Engadget logo Engadget 6/2/2020 Christine Fisher
a person that is standing in the kitchen: Oura Ring COVID-19 Study Oura Ring COVID-19 Study

One of the challenges to curbing the spread of COVID-19 is that asymptomatic individuals, or carriers, can spread the virus before they realize they are infected. In April, researchers from West Virginia University’s (WVU) Rockefeller Neuroscience Institute (RNI) and WVU Medicine set out to predict symptoms before they appear using wearable rings by Oura and AI prediction models. Now, the researchers claim their digital platform can detect COVID-19 related symptoms up to three days early with over 90 percent accuracy.

The approach is neuroscience-based, and it asks participants to track stress, anxiety, memory and other psychological and cognitive biometrics in the RNI app. Oura Ring collects physiological data, like body temperature, heart rate variability, resting heart rate, respiratory rate and sleep patterns. It combines data from the app and ring with AI-guided models.

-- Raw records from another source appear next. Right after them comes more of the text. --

(* ===== verification/HashtagProps.v ===== *)
(** The word lists the client tries on hashtag channels, and what a match is. *)
From S2P Require Import Prelude JsString PacketWire Types Aes GroupData.

(** ** Room names *)

Definition room_word (w : jstr) : Prop := w <> [] /\ Forall (fun c => is_room_unit c = true) w.

Lemma room_unit_not_hyphen c : is_room_unit c = true -> c <> 45.
Proof. unfold is_room_unit. intros H ->. done. Qed.

Lemma room_tail_unit c s : is_room_unit c = true -> room_tail (c :: s) = room_tail s.
Proof.
  intros Hc. pose proof (room_unit_not_hyphen c Hc) as Hne. cbn [room_tail]. rewrite Hc.
  destruct c as [|c|c]; try done. by repeat (destruct c as [c|c|]; try done).
Qed.
Lemma room_tail_hyphen s : room_tail (45 :: s) = match s with c :: s' => is_room_unit c && room_tail s' | [] => false end.
Proof. reflexivity. Qed.
Lemma room_tail_cases c s : room_tail (c :: s) = true -> c = 45 \/ is_room_unit c = true.
Proof.
  destruct (decide (c = 45)) as [->|Hne]; [by left|]. intros H. right. revert H. cbn [room_tail].
  destruct c as [|c|c]; try by intros [? _]%andb_true_iff.
  repeat (destruct c as [c|c|]; try by intros [? _]%andb_true_iff). done.
Qed.

(** A tail is what is left of a word, then words behind hyphens. *)
Lemma room_tail_words s :
  room_tail s = true <->
  exists w ws, Forall (fun c => is_room_unit c = true) w /\ Forall room_word ws
    /\ s = w ++ mjoin ((fun v => 45 :: v) <$> ws).
Proof.
  split.
  - remember (length s) as n eqn:En. revert s En. induction n as [n IH] using lt_wf_ind. intros s -> Hs.
    destruct s as [|c s]; [by exists [], []|]. destruct (room_tail_cases c s Hs) as [->|Hc].
    + rewrite room_tail_hyphen in Hs. destruct s as [|d s]; [done|]. apply andb_true_iff in Hs as [Hd Hs].
      destruct (IH (length s)) with s as (w & ws & Hw & Hws & ->); [cbn; lia|done|done|].
      exists [], ((d :: w) :: ws). split; [done|]. split; [|done]. apply Forall_cons. split; [|done].
      split; [done|]. by apply Forall_cons.
    + rewrite room_tail_unit in Hs by done.
      destruct (IH (length s)) with s as (w & ws & Hw & Hws & ->); [cbn; lia|done|done|].
      exists (c :: w), ws. split; [by apply Forall_cons|done].
  - intros (w & ws & Hw & Hws & ->). induction Hw as [|c w Hc _ IHw].
    + cbn [app]. induction Hws as [|v ws [Hne Hv] _ IH]; [done|]. cbn [fmap list_fmap mjoin list_join app].
      rewrite room_tail_hyphen. destruct Hv as [|d v Hd Hv]; [done|]. cbn [app]. rewrite Hd. cbn [andb].
      clear Hne. induction Hv as [|e v He _ IHv]; [done|]. cbn [app]. by rewrite room_tail_unit.
    + cbn [app]. by rewrite room_tail_unit.
Qed.

Lemma join_hyphen w ws : join [45] (w :: ws) = w ++ mjoin ((fun v => 45 :: v) <$> ws).
Proof.
  revert w. induction ws as [|v ws IH]; intros w; [by rewrite app_nil_r|].
  change (join [45] (w :: v :: ws)) with (w ++ [45] ++ join [45] (v :: ws)). by rewrite IH.
Qed.

(** The names of dictionary rooms are words of letters and digits joined by single hyphens. *)
Theorem dictionary_names name :
  isValidDictionaryName name = true <-> exists w ws, Forall room_word (w :: ws) /\ name = join [45] (w :: ws).
Proof.
  unfold isValidDictionaryName. split.
  - destruct name as [|c s]; [done|]. intros [Hc (w & ws & Hw & Hws & ->)%room_tail_words]%andb_true_iff.
    exists (c :: w), ws. rewrite join_hyphen. split; [|done]. apply Forall_cons. split; [|done]. split; [done|].
    by apply Forall_cons.
  - intros (w & ws & [[Hne Hw] Hws]%Forall_cons & ->). rewrite join_hyphen. destruct Hw as [|c w Hc Hw]; [done|].
    cbn [app]. apply andb_true_iff. split; [done|]. apply room_tail_words. by exists w, ws.
Qed.

(** ** Word lists *)

Section lists.
Context (lower : jstr -> jstr).

Definition candidate (name : jstr) : jstr := lower (trim (normalizeHashtagName name)).

Lemma merge_fold names : forall merged,
  NoDup merged ->
  NoDup (foldl (merge_step lower) merged names)
  /\ merged `prefix_of` foldl (merge_step lower) merged names
  /\ forall n, n ∈ foldl (merge_step lower) merged names <->
       n ∈ merged \/ (isValidDictionaryName n = true /\ exists name, name ∈ names /\ n = candidate name).
Proof.
  induction names as [|name names IH]; intros merged Hnd; cbn [foldl].
  - split; [done|]. split; [done|]. intros n. split; [by left|]. intros [?|(_ & ? & ?%not_elem_of_nil & _)]; done.
  - set (next := merge_step lower merged name).
    assert (Hnext : NoDup next /\ merged `prefix_of` next
      /\ forall n, n ∈ next <-> n ∈ merged \/ (isValidDictionaryName n = true /\ n = candidate name)).
    { unfold next, merge_step. fold (candidate name). cbv zeta. destruct (isValidDictionaryName (candidate name)) eqn:Ev; cbn [andb].
      - destruct (bool_decide_reflect (candidate name ∈ merged)) as [Hin|Hni]; cbn [negb].
        + split_and!; try done. intros n. split; [by left|]. by intros [?|[_ ->]].
        + split; [by apply NoDup_snoc|]. split; [by apply prefix_app_r|]. intros n.
          rewrite elem_of_app, list_elem_of_singleton. split; intros [?|?]; try (by left); right; [by subst | tauto].
      - split_and!; try done. intros n. split; [by left|]. intros [?|[? ->]]; [done|congruence]. }
    destruct Hnext as (H1 & H2 & H3). destruct (IH next H1) as (I1 & I2 & I3).
    split; [done|]. split; [by etrans|]. intros n. rewrite I3, H3. split.
    + intros [[?|[? ->]]|(Hv & x & Hx & ->)]; [by left| |].
      * right. split; [done|]. exists name. by split; [left|].
      * right. split; [done|]. exists x. by split; [right|].
    + intros [?|(Hv & x & [->|Hx]%elem_of_cons & ->)]; [by left; left|by left; right|].
      right. split; [done|]. by exists x.
Qed.

(** The merged list holds each valid candidate of either list once, those of the priority list first. *)
Theorem merged_wordlist priority english :
  NoDup (mergePriorityWordlist lower priority english)
  /\ mergePriorityWordlist lower priority [] `prefix_of` mergePriorityWordlist lower priority english
  /\ forall n, n ∈ mergePriorityWordlist lower priority english <->
       isValidDictionaryName n = true /\ exists name, name ∈ priority ++ english /\ n = candidate name.
Proof.
  unfold mergePriorityWordlist. destruct (merge_fold (priority ++ english) [] (NoDup_nil_2)) as (H1 & _ & H3).
  split; [done|]. split.
  - rewrite app_nil_r, foldl_app. apply merge_fold. by apply (merge_fold priority []), NoDup_nil_2.
  - intros n. rewrite H3. split; [|by right]. by intros [?%not_elem_of_nil|?].
Qed.
End lists.

(** Every name goes to one of the two lists, in order, without its [#]. *)
Theorem partitioned_wordlist names :
  let '(verbatim, dictionary) := partitionWordlistNames names in
  verbatim = filter (fun n => isValidDictionaryName n = false) (normalizeHashtagName <$> names)
  /\ dictionary = filter (fun n => isValidDictionaryName n = true) (normalizeHashtagName <$> names).
Proof.
  unfold partitionWordlistNames. induction names as [|name names IH] using rev_ind; [done|].
  rewrite foldl_app. cbn [foldl]. destruct (foldl partition_step ([], []) names) as [v d]. destruct IH as [-> ->].
  rewrite fmap_app, !filter_app. unfold partition_step. cbv zeta. cbn [fmap list_fmap]. rewrite !filter_cons, !filter_nil.
  destruct (isValidDictionaryName (normalizeHashtagName name)) eqn:E; cbn; by rewrite ?app_nil_r.
Qed.

(** ** Matches *)

Section crypto.
Context `{ChannelCryptoLib}.

(** A match is of the first name that matches; its key hashes to the packet's hash byte and the MAC
    of the packet's text verifies under it. *)
Theorem hashtag_match packetHex names opts m :
  tryHashtagCandidates packetHex names opts = Some m ->
  exists before name after fields,
    names = before ++ name :: after
    /\ Forall (fun n => tryHashtagName packetHex n opts = None) before
    /\ extractGroupTextFields packetHex = Some fields
    /\ m.(hm_roomName) = normalizeHashtagName name
    /\ m.(hm_key) = deriveHashtagKeyHex (js "#" ++ normalizeHashtagName name)
    /\ deriveChannelHashByte m.(hm_key) = fields.(gt_channelHash)
    /\ verifyMac fields.(gt_ciphertext) fields.(gt_cipherMac) m.(hm_key) = true.
Proof.
  induction names as [|name names IH]; cbn [tryHashtagCandidates]; [done|].
  destruct (tryHashtagName packetHex name opts) as [m'|] eqn:En.
  - intros [= ->]. unfold tryHashtagName in En. destruct (extractGroupTextFields packetHex) as [fields|] eqn:Ef; [|done].
    cbv zeta in En. destruct (_ || _) eqn:Eg in En; [done|]. destruct (decryptGroupTextMessage _ _ _) as [d|]; [|done].
    destruct (_ || _ || _) in En; [done|]. injection En as <-. to_prop.
    exists [], name, names, fields. split_and!; done.
  - intros Hm. destruct (IH Hm) as (before & n & after & fields & -> & Hb & Hrest).
    exists (name :: before), n, after, fields. split; [done|]. split; [by apply Forall_cons|done].
Qed.
End crypto.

While the platform could be better than nothing, a 90 percent accuracy rate still leaves room for asymptomatic individuals to slip through the cracks. If 1,000 people use the system, 100 people may still get inaccurate results. So while this shows promise and it could indicate the kinds of solutions we’ll have in the future, it may take some time before something like this is ready for real-world use.

“We feel this platform will be integral to protecting our healthcare workers, first responders and communities as we adjust to life in the COVID-19 era,” said Ali Rezai, RNI executive chair.

The platform is currently being tested by more than 600 healthcare professionals and first responders, and RNI is working with partners like Thomas Jefferson University and Vanderbilt University to scale the test to include more than 10,000 participants. 

The study isn’t the only attempt to use the rings to predict COVID-19 infections. Researchers from the University of California San Francisco (UCSF) are also exploring how Oura Ring might be used to detect the virus in emergency medical workers.

“We are hopeful that Oura’s technology will advance how people identify and understand our body’s most nuanced physiological signals and warning signs, as they relate to infectious diseases like COVID-19,” Oura Health CEO Harpreet Rai said in a statement.